How do you integrate `e^sqrt(4x + 9)`?

Answer 1

The integral equals `1/2sqrt(4x + 9)e^sqrt(4x + 9) - 1/2e^sqrt(4x + 9) + C`

Explanation:

A logical first step would be to let `u = 4x + 9`. Then `du = 4dx` and the integral becomes:

`I = 1/4int e^sqrt(u)du`

If we now let `t = sqrt(u)`, then `dt = 1/(2sqrt(u)) du` and `2sqrt(u)dt = du`

`I = 1/4int 2te^tdt`

`I = 1/2int te^t dt`

So now we can use integration by parts.
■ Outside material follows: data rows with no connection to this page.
(** * Data-analyst agent: sandbox runner and three-stage orchestrator

    A shallow embedding of [code_executor.py] (the sandbox runner
    [run_code_in_sandbox]) and of [main.py] (the orchestrator
    [create_analysis]), with the properties of the specification stated
    and settled against it.

    Python values are modelled as follows.
    - [str] is a list of Unicode code points ([pystr]); literals of the
      source are written [py "..."].
    - [bytes] is a list of [Byte.byte].
    - The Docker daemon, the host file system and the generator are
      external to the repository: the daemon and the file system are a
      state ([world]) with the documented behaviour of the calls the
      source makes, the remaining collaborators are the fields of the
      class [Collaborators].
    - Python control flow ([try]/[except]/[finally], exceptions, a call
      that blocks for ever) is a state monad with three outcomes that
      also records the calls made, in order. *)

From Stdlib Require Import ZArith NArith List String Ascii Lia Bool.
From stdpp Require Import base option list gmap.

Import ListNotations.
Local Open Scope list_scope.
Local Open Scope N_scope.

(** ** Text *)

Module Text.

(** A Python [str]: the sequence of its code points. *)
Definition pystr : Type := list N.

(** A Python [bytes] object. *)
Definition bytes : Type := list Byte.byte.

(** A literal of the source (all of them are ASCII). *)
Fixpoint py (s : string) : pystr :=
  match s with
  | EmptyString => []
  | String c s' => N_of_ascii c :: py s'
  end.

Definition nl : pystr := [10].

(** [bool(s)] for a [str]. *)
Definition truthy (s : pystr) : bool :=
  match s with [] => false | _ :: _ => true end.

(** [s.startswith(p)]. *)
Fixpoint startswith (p s : pystr) : bool :=
  match p, s with
  | [], _ => true
  | _ :: _, [] => false
  | a :: p', b :: s' => (a =? b) && startswith p' s'
  end.

(** [str.replace(old, new)], one left-to-right pass over non-overlapping
    occurrences.  [skip] counts the characters of a matched occurrence
    that are still to be dropped. *)
Fixpoint replace_from (old new : pystr) (skip : nat) (s : pystr) : pystr :=
  match s with
  | [] => []
  | c :: s' =>
      match skip with
      | S k => replace_from old new k s'
      | O =>
          if startswith old s
          then new ++ replace_from old new (Nat.pred (length old)) s'
          else c :: replace_from old new 0 s'
      end
  end.

Definition replace (old new s : pystr) : pystr :=
  match old with
  | [] => new ++ flat_map (fun c => c :: new) s
  | _ :: _ => replace_from old new 0 s
  end.

(** [p in s]. *)
Fixpoint contains (p s : pystr) : bool :=
  startswith p s ||
  match s with
  | [] => false
  | _ :: s' => contains p s'
  end.

(** No occurrence of [p] in [s ++ t] starts within [s]. *)
Fixpoint none_within (p s t : pystr) : bool :=
  match s with
  | [] => true
  | _ :: s' => negb (startswith p (s ++ t)) && none_within p s' t
  end.

(** [str.isspace] on one code point: the characters Python treats as
    white space. *)
Definition isspace (c : N) : bool :=
  ((9 <=? c) && (c <=? 13)) || ((28 <=? c) && (c <=? 32))
  || (c =? 133) || (c =? 160) || (c =? 5760)
  || ((8192 <=? c) && (c <=? 8202))
  || (c =? 8232) || (c =? 8233) || (c =? 8239) || (c =? 8287)
  || (c =? 12288).

Definition all_space (s : pystr) : bool := forallb isspace s.

Fixpoint lstrip (s : pystr) : pystr :=
  match s with
  | [] => []
  | c :: s' => if isspace c then lstrip s' else s
  end.

Definition rstrip (s : pystr) : pystr := rev (lstrip (rev s)).

(** [s.strip()]. *)
Definition strip (s : pystr) : pystr := rstrip (lstrip s).

(** [bytes.decode('utf-8')] with the default strict error handling:
    [None] stands for [UnicodeDecodeError]. *)
Definition cont (b : N) : bool := (128 <=? b) && (b <=? 191).

Definition between (lo hi b : N) : bool := (lo <=? b) && (b <=? hi).

Definition low6 (b : N) : N := N.land b 63.

Fixpoint decode_utf8_N (bs : list N) : option pystr :=
  match bs with
  | [] => Some []
  | b0 :: r0 =>
      if b0 <? 128 then option_map (cons b0) (decode_utf8_N r0)
      else if between 194 223 b0 then
        match r0 with
        | b1 :: r1 =>
            if cont b1
            then option_map (cons (N.lor (N.shiftl (N.land b0 31) 6) (low6 b1)))
                            (decode_utf8_N r1)
            else None
        | _ => None
        end
      else if between 224 239 b0 then
        match r0 with
        | b1 :: b2 :: r2 =>
            if (if b0 =? 224 then between 160 191 b1
                else if b0 =? 237 then between 128 159 b1
                else cont b1) && cont b2
            then option_map
                   (cons (N.lor (N.shiftl (N.land b0 15) 12)
                                (N.lor (N.shiftl (low6 b1) 6) (low6 b2))))
                   (decode_utf8_N r2)
            else None
        | _ => None
        end
      else if between 240 244 b0 then
        match r0 with
        | b1 :: b2 :: b3 :: r3 =>
            if (if b0 =? 240 then between 144 191 b1
                else if b0 =? 244 then between 128 143 b1
                else cont b1) && cont b2 && cont b3
            then option_map
                   (cons (N.lor (N.shiftl (N.land b0 7) 18)
                                (N.lor (N.shiftl (low6 b1) 12)
                                       (N.lor (N.shiftl (low6 b2) 6) (low6 b3)))))
                   (decode_utf8_N r3)
            else None
        | _ => None
        end
      else None
  end.

Definition decode_utf8 (bs : bytes) : option pystr :=
  decode_utf8_N (map Byte.to_N bs).

(** The bytes of an ASCII literal. *)
Fixpoint ascii_bytes (s : string) : bytes :=
  match s with
  | EmptyString => []
  | String c s' => byte_of_ascii c :: ascii_bytes s'
  end.

End Text.

Export Text.

(** ** Values exchanged with the collaborators *)

(** The keyword arguments of [client.containers.run]: one bind mount of
    [volumes] is [{host: {'bind': bind, 'mode': mode}}]. *)
Record volume := Volume { host : pystr; bind : pystr; mode : pystr }.

Record run_request := RunRequest {
  image : pystr;
  command : list pystr;
  name : pystr;
  detach : bool;
  remove : bool;
  volumes : list volume
}.

(** A [Container] object of the client library: the name the container
    was found or created under, and the daemon's id for it. *)
Record handle := Handle { h_name : pystr; h_id : N }.

#[global] Instance handle_eq_dec : EqDecision handle.
Proof. solve_decision. Defined.

(** The exceptions the modelled calls raise; all are subclasses of
    [Exception], and [ImageNotFound] is a subclass of [NotFound].
    [ValueError] stands for a [ValueError] that is neither a
    [JSONDecodeError] nor a [UnicodeDecodeError], which are subclasses
    of it with constructors of their own. *)
Inductive exn :=
| DockerException (msg : pystr)
| ImageNotFound (img : pystr)
| NotFound (what : pystr)
| Conflict (nm : pystr)
| APIError (msg : pystr)
| UnicodeDecodeError (data : bytes)
| JSONDecodeError (msg : pystr)
| IndexError (msg : pystr)
| ValueError (msg : pystr)
| RecursionError (msg : pystr).

(** [isinstance(e, docker.errors.NotFound)]. *)
Definition is_NotFound (e : exn) : bool :=
  match e with
  | NotFound _ | ImageNotFound _ => true
  | _ => false
  end.

(** The dict [run_code_in_sandbox] returns. *)
Record ExecutionResult := Result {
  stdout : pystr;
  stderr : pystr;
  exit_code : Z
}.

(** What the sandboxed process does: it exits, having written [p_out] to
    its standard output and [p_err] to its standard error and leaving the
    host files [p_files], and the daemon reports [p_status] for it (or no
    status code); or it never exits. *)
Inductive process :=
| Exits (p_out p_err : bytes) (p_status : option Z) (p_files : gmap pystr bytes)
| Hangs.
Letting

`{(n = t), (dm = e^tdt):}`

We get

`{(dn = dt), (m = e^t):}`

We have:

`I = 1/2(te^t - int e^t)`

`I = 1/2te^t - 1/2e^t + C`

Reversing the substitutions:

`I = 1/2sqrt(u)e^sqrt(u) - 1/2e^sqrt(u) + C`

`I = 1/2sqrt(4x + 9)e^sqrt(4x + 9) - 1/2e^sqrt(4x + 9) + C`

Hopefully this helps!